9. The method for rapid delineation of potential mineral resource prediction areas based on remote sensing alteration zones according to claim 7, characterized in that, Based on the results of the metallogenic belt constraint analysis, potential mineral resource prediction areas were identified, specifically including: When both the symbiotic constraint index and the differential constraint index are within a preset range, the ore-forming zone is determined to be a forced ore-forming zone; All alteration zones within the forced ore zone are identified as undetermined alteration zones. By deleting known alteration zones from the undetermined alteration zones, multiple prediction areas are obtained; the known alteration zones are based on mineral survey data. A multiple linear regression model is constructed by defining a random variable as the dependent variable and multiple prediction regions as independent variables. A set of equations for a multiple linear regression model is constructed using multiple sets of observation data, and the coefficients of the multiple linear regression model are obtained by solving the set of equations using the least squares estimation method. Determine any one of the independent variables as the current independent variable; Analysis of deviations was used to test the hypotheses in a multiple linear regression model before and after removing the current independent variable. The absolute value of the difference between the coefficients of determination before and after removing the current independent variable in a multiple linear regression model is used as the discriminant; the coefficients of determination are: ;in, is the coefficient of determination for the multiple linear regression model; SS is the sum of squares of the regressions for the multiple linear regression model. The total variance of the multiple linear regression model is represented by MS, which is the sum of squared residuals. When the discriminant is less than the discriminant threshold, the prediction region corresponding to the current independent variable is deleted; Update the current independent variable and return to the step "Use the analysis of deviations to perform hypothesis testing on the multiple linear regression model before and after deleting the current independent variable" until all independent variables are traversed to obtain the potential mineral resource prediction area.
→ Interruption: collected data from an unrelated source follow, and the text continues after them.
(** ** The error-message matcher *)

(** C7. [_match_table_not_found_string] returns true exactly for the
    messages in which "Table or view not found" or "TABLE_OR_VIEW_NOT_FOUND"
    occurs as a literal substring, and false for all the others. *)
Theorem match_table_not_found_string_spec (message : string) :
  _match_table_not_found_string message = true <->
  Str.Substring "Table or view not found" message
  \/ Str.Substring "TABLE_OR_VIEW_NOT_FOUND" message.
Proof.
  unfold _match_table_not_found_string, any. simpl.
  rewrite orb_false_r, orb_true_iff, !contains_iff. reflexivity.
Qed.

Lemma match_table_not_found_string_witness :
  _match_table_not_found_string "Error: Table or view not found: t1" = true
  /\ _match_table_not_found_string "[TABLE_OR_VIEW_NOT_FOUND] t1" = true
  /\ _match_table_not_found_string "Syntax error" <> true.
Proof.
  split; [| split].
  - apply (match_table_not_found_string_spec
             "Error: Table or view not found: t1").
    left. exists "Error: ", ": t1". reflexivity.
  - apply (match_table_not_found_string_spec "[TABLE_OR_VIEW_NOT_FOUND] t1").
    right. exists "[", "] t1". reflexivity.
  - intros H. apply (match_table_not_found_string_spec "Syntax error") in H.
    destruct H as [H | H]; apply contains_iff in H; discriminate H.
Defined.

(** ** The row filter *)

(** C9. [match_dte_rows_by_value] keeps, in their order and as they are, the
    rows whose [data_type] holds the match string as a literal substring. *)
Theorem match_dte_rows_by_value_spec (dte_output : list row) (m : string) :
  match_dte_rows_by_value dte_output m
  = List.filter (fun r => m in_str data_type r) dte_output
  /\ forall r, (m in_str data_type r) = true <-> Str.Substring m (data_type r).
Proof.
  split; [apply match_dte_rows_by_value_filter |].
  intros r. apply contains_iff.
Qed.

(** C4. Without a row holding "PRIMARY KEY", the primary-key selection is
    the empty list, and not [None]. *)
Theorem get_pk_strings_no_match (dte_output : list row) :
  (forall r, In r dte_output -> ~ Str.Substring "PRIMARY KEY" (data_type r)) ->
  get_pk_strings_from_dte_output dte_output = Some [].
Proof.
  intros Hno. unfold get_pk_strings_from_dte_output. f_equal.
  rewrite match_dte_rows_by_value_filter.
  induction dte_output as [|r rows IH]; simpl; [reflexivity |].
  assert (Hr : ("PRIMARY KEY" in_str data_type r) = false).
  { apply contains_false_iff, Hno. now left. }
  rewrite Hr. apply IH. intros r' Hin. apply Hno. now right.
Qed.

Lemma get_pk_strings_no_match_witness :
  get_pk_strings_from_dte_output
    [Row "id" "int"; Row "fk_parent" "FOREIGN KEY (`id`) REFERENCES `m`.`s`.`t` (`id`)"]
  = Some [].
Proof.
  apply get_pk_strings_no_match. intros r Hin.
  apply contains_false_iff.
  destruct Hin as [<- | [<- | []]]; reflexivity.
Defined.

(** ** The identifier extractor *)

Section Identifiers.

Lemma extract_identifiers_findall (s : string) :
  extract_identifiers_from_string s = Re.findall identifier_pattern s.
Proof. unfold extract_identifiers_from_string. apply map_id. Qed.

Lemma extract_identifiers_Scan (s : string) :
  Scan s (extract_identifiers_from_string s).
Proof.
  rewrite extract_identifiers_findall.
  now apply (findall_identifier_Scan (String.length s)).
Qed.

Lemma Token_backtick (x s : string) : Token x s -> ("`" in_str s) = true.
Proof.
  intros (_ & _ & pre & post & ->). apply contains_iff.
  exists pre, (x +:+ "`" +:+ post). unfold quoted.
  now rewrite !app_assoc.
Qed.

End Identifiers.

(** C8, as stated, fails: the closing backtick of one token does not open
    the next, so a token that overlaps the previous one is not returned. *)
Lemma extract_identifiers_overlap :
  Token "b" "`a`b`" /\ ~ In "b" (extract_identifiers_from_string "`a`b`").
Proof.
  split.
  - repeat split; [discriminate |]. now exists "`a", "".
  - vm_compute. intros [H | []]. discriminate H.
Qed.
10. The method for rapid delineation of potential mineral resource prediction areas based on remote sensing alteration zones according to claim 1, characterized in that, After determining the potential mineral resource prediction area based on the results of the metallogenic belt constraint analysis, the following steps are also included: Selecting the optimal band combination using the optimal index method; Based on the optimal band combination, the grid and vector are superimposed using coordinate layering to generate a schematic diagram of the potential mineral resource prediction area: the base map is a false color map with the band combination with the highest information entropy, and the vectors are represented by points, lines and surfaces with the same projection.